## Looking at words in context: An introduction to n-Grams

In natural language processing, examining words individually might not capture the full context of a text. Some words only reveal their complete real-world meaning when you look at them in combination with the previous and the following words.


## A real-world example

Take a look at the following sentence:

"George Washington, the first President of the United States of America and one of the Founding Fathers, was born in Westmoreland County, Virginia."

Which words only make sense in context? Why?

## What is an n-gram?

How can we use our NLP tools to not just give us all the individual words within a text, but to look at the neighbourhood of a word? This is where the concept of n-grams comes into play. The 'n' in n-grams stands for the number of words you want to look at in a given text. The most important information is often in the context immediately before or after a word, so it makes most sense to look at n-grams here.

A bigram (2-gram) consists of two words. An example of this would be "George Washington" or "first president".

A trigram (3-gram) consists of three words. An example of this would be "the Founding Fathers" and "the United States".

Keep in mind that n-grams are not necessarily grammatically finite structures: They just provide an alternative way of viewing words in context which may allow for a more meaningful interpretation than you would get when viewing the words in isolation.

## Looking for n-grams in a text

But how do we get all of the n-grams in a text? A systematic way of doing this is just to imagine that you have a window sliding along your text, always one step at a time. The size of the window is always n (the number of words you want to look at).

So if you want to have all the bigrams in a text, you would slide along your text like this:

![Sliding window bigrams](data/bigrams.png)


If you want to know all the trigrams in your text, you would slide along your text like this:

![Sliding window trigrams](data/trigrams.png)

## Using Python to look for n-grams

We're now going to use spaCy and NLTK (Natural Language Toolkit) to tokenize out sample text. Then, we extract bigrams and trigrams from the tokenized sentences and visualise n-grams using the displaCy visualisation tool.

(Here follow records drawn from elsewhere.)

(** A file of 1 to [B] bytes is in the buffer; the tables and the history are
    those of [s0]. *)
Record mutating s0 (B : Z) s : Prop := Mutating {
  mu_inv : t_inv s.(world);
  mu_bytes : Forall is_u8 s.(filemap);
  mu_len : 1 <= s.(temp_len) <= B;
  mu_cap : s.(temp_len) <= zlen s.(filemap);
  mu_useful : s.(useful_byte) = s0.(useful_byte);
  mu_auto : s.(autoToken) = s0.(autoToken);
  mu_pointed : s.(pointedToken) = s0.(pointedToken);
  mu_grows : grows (seeds s0.(world)) (seeds s.(world));
  mu_cycle : queueCycle s.(world) = queueCycle s0.(world);
  mu_sub : s.(submitted) = s0.(submitted);
}.

Lemma wp_randNum_inv d s (Q : Z → fuzz W → Prop) R E : t_inv s.(world) → 0 < d < 2 ^ 32 →
  (∀ r w', 0 <= r < d → t_inv w' → seeds w' = seeds s.(world) →
     queueCycle w' = queueCycle s.(world) → Q r (set_world w' s)) →
  wp (randNum d) Q R E s.
Proof.
  intros Hs Hd HQ. unfold randNum. rewrite u32_id by (unfold is_u32; lia). wp_steps; [lia|].
  apply wp_zoom. eapply wp_mono; [apply rand_ok, Hs| |done|done]. intros r w' (Hr&Hw&Hse&Hc). wp_steps.
  apply HQ; [apply Z.mod_pos_bound; lia|done..].
Qed.

Context (s0 : fuzz W) (B : Z).
Hypothesis HB : MAX_FILE_LEN <= B < 2 ^ 28.
Hypothesis Hauto : Forall token_ok s0.(autoToken).
Hypothesis Hpointed : Forall token_ok s0.(pointedToken).
Hypothesis Hauto_size : zlen s0.(autoToken) < 2 ^ 32.
Hypothesis Hpointed_size : zlen s0.(pointedToken) < 2 ^ 32.

Lemma mutating_world s w' : mutating s0 B s → t_inv w' → seeds w' = seeds s.(world) →
  queueCycle w' = queueCycle s.(world) → mutating s0 B (set_world w' s).
Proof. intros [] Hw Hs Hc. split; try done; cbn; [by rewrite Hs|congruence]. Qed.

Lemma mutating_file s f n : mutating s0 B s → Forall is_u8 f → 1 <= n <= B → n <= zlen f →
  mutating s0 B (set_temp_len n (set_filemap f s)).
Proof. intros [] Hf Hn Hz. by split. Qed.

Lemma mutating_buffer s f : mutating s0 B s → Forall is_u8 f → zlen f = zlen s.(filemap) →
  mutating s0 B (set_filemap f s).
Proof. intros [] Hf Hz. split; try done. cbn. lia. Qed.

Lemma wp_randNum d s (Q : Z → fuzz W → Prop) R E : mutating s0 B s → 0 < d < 2 ^ 32 →
  (∀ r w', 0 <= r < d → mutating s0 B (set_world w' s) → Q r (set_world w' s)) →
  wp (randNum d) Q R E s.
Proof.
  intros Hs Hd HQ. apply wp_randNum_inv; [apply Hs|done|]. intros r w' Hr Hw Hse Hc.
  apply HQ; [done|by apply mutating_world].
Qed.

Lemma wp_choose_block_len limit s (Q : Z → fuzz W → Prop) R E : mutating s0 B s →
  1 <= limit < 2 ^ 28 →
  (∀ r w', 1 <= r <= Z.min limit HAVOC_BLK_XL → mutating s0 B (set_world w' s) →
     Q r (set_world w' s)) →
  wp (choose_block_len limit) Q R E s.
Proof.
  intros Hs Hl HQ. unfold choose_block_len. rewrite (u32_id limit) by (unfold is_u32; lia).
  assert (∀ lo hi s1, (∃ w1, s1 = set_world w1 s) → mutating s0 B s1 → 1 <= lo <= hi → hi <= HAVOC_BLK_XL →
    wp (block_between limit lo hi) Q R E s1) as Hend.
  { intros lo hi s1 [w1 ->] Hs1 Hlo Hhi. unfold HAVOC_BLK_XL, block_between in *. wp_steps.
    set (m := if decide (lo >= limit) then 1 else lo).
    assert (1 <= m <= Z.min hi limit) as Hm by (subst m; case_decide; lia).
    apply wp_randNum; [done|lia|]. intros r w2 Hr Hs2. wp_steps.
    rewrite u32_id by (unfold is_u32; lia). apply HQ; [lia|done]. }
  wp_steps. set (rlim := u32 _).
  assert (wp (randNum rlim) (λ c s1, (∃ w1, s1 = set_world w1 s) ∧ mutating s0 B s1) R E s) as Hc.
  { destruct (decide (rlim = 0)) as [H0|H0].
    - unfold randNum. rewrite H0. change (u32 0) with 0. wp_steps; [|done].
      split; [exists s.(world); by destruct s|done].
    - apply wp_randNum; [done| |eauto]. pose proof (u32_range (Z.min (queueCycle s.(world)) 3)) as Hr.
      fold rlim in Hr. unfold is_u32 in Hr. lia. }
  eapply wp_conseq; [exact Hc|]. intros c s1 [Hw1 Hs1]. unfold HAVOC_BLK_XL in *. wp_steps.
  - apply Hend; try done; unfold HAVOC_BLK_SMALL; lia.
  - apply Hend; try done; unfold HAVOC_BLK_SMALL, HAVOC_BLK_MEDIUM; lia.
  - apply wp_randNum; [done|lia|]. intros x w2 _ Hs2. destruct Hw1 as [w1 ->].
    wp_steps; (apply Hend; [by exists w2|done|unfold HAVOC_BLK_MEDIUM, HAVOC_BLK_LARGE, HAVOC_BLK_XL; lia..]).
Qed.

Lemma wp_read_at from n s (Q : list Z → fuzz W → Prop) R E :
  mutating s0 B s → 0 <= from → 0 <= n → from + n <= s.(temp_len) →
  (∀ l, zlen l = n → Forall is_u8 l → Q l s) → wp (read_at from n) Q R E s.
Proof.
  intros Hs Hf Hn Hl HQ. destruct Hs. unfold read_at.
  assert (slice s.(filemap) from n = Some (take (Z.to_nat n) (drop (Z.to_nat from) s.(filemap)))) as Hsl
    by (apply slice_is_Some; lia).
  eapply wp_from_option; [exact Hsl|]. apply slice_Some in Hsl as (_&_&_&?&_).
  apply HQ; [done|by apply Forall_take, Forall_drop].
Qed.

Lemma wp_write_at to data s (Q : unit → fuzz W → Prop) R E :
  mutating s0 B s → 0 <= to → to + zlen data <= zlen s.(filemap) → Forall is_u8 data →
  (∀ f, mutating s0 B (set_filemap f s) → zlen f = zlen s.(filemap) → Forall is_u8 f →
     Q tt (set_filemap f s)) →
  wp (write_at to data) Q R E s.
Proof.
  intros Hs Ht Hl Hd HQ. unfold write_at. eapply wp_update; [rewrite blit_put by done; reflexivity|].
  assert (Forall is_u8 (put s.(filemap) to data)) by (apply put_bytes; [apply Hs|done]).
  apply HQ; [apply mutating_buffer; [done|done|by apply zlen_put]|by apply zlen_put|done].
Qed.

Lemma wp_load k i s (Q : Z → fuzz W → Prop) R E : mutating s0 B s → 0 <= k → 0 <= i →
  i + k <= s.(temp_len) → (∀ v, Q v s) → wp (load k i) Q R E s.
Proof.
  intros Hs Hk Hi Hl HQ. destruct Hs. eapply wp_from_option; [|apply HQ].
  rewrite slice_is_Some by lia. reflexivity.
Qed.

### Before you get started ...

Please run the code below. It will import some necessary libaries. This might take some time ;)

In [None]:
# install the libraries listed in thre requirements.txt file
%pip install -r ../.devcontainer/python-3.12/requirements.txt --upgrade-strategy only-if-needed

# install spacy model en_core_web_sm
!python -m spacy download en_core_web_sm 

**Step 1: Import necessary libraries**

For this tutorial, we will need the spaCy and displacy libraries. Let's run the code below to import them:

In [None]:
# import spacy and displacy
import spacy
from spacy import displacy
nlp = spacy.load("en_core_web_sm")

**Step 2: Define the text**

Next, save our sample text from above into a variable called text:

In [None]:
# TODO: save sample text into variable called text



**Step 3: Tokenization**

Now we need to tokenize the input text using spaCy. This involves breaking the text into individual words.

In [None]:
# Process the text with spaCy
doc = nlp(text)

# TODO: Initialize an empty list called tokens to store the tokens


# Extract token texts using a for loop
for token in doc:
  # Check if the token is alphabetic (not punctuation)
  if token.is_alpha:
    tokens.append(token.text)

Let's print our tokens to see the output:

In [None]:
# TODO: Print the tokens


**Step 4: Extracting and printing ngrams**

Take a look at the following function and try to understand what it does:

In [None]:
# Function to extract n-grams dynamically
def extract_ngrams(tokens, n):
    ngrams_list = []
    for index in range(len(tokens) - n + 1):
        ngram = tuple(tokens[index:index + n])
        ngrams_list.append(ngram)
    return ngrams_list

We will now use this function to extract all bigrams. It works like this:

In [None]:
# extract bigrams
bigrams = extract_ngrams(tokens, 2)

# print bigrams
print(bigrams)

Do the same for trigrams:

In [None]:
# TODO: extract trigrams


# TODO: print trigrams


**Step 5: Using displaCy to display ngrams**

Of course, it would be tedious for us to analyse all the possible combinations of words in context to find out which n-grams make semantic sense in the context of our text. Luckily, displaCy's entity representation can help us out again here. Run the code - which types of meaningful n-grams can you spot?

In [None]:
# Visualize named entities with displacy
displacy.render(doc, style="ent", jupyter=True)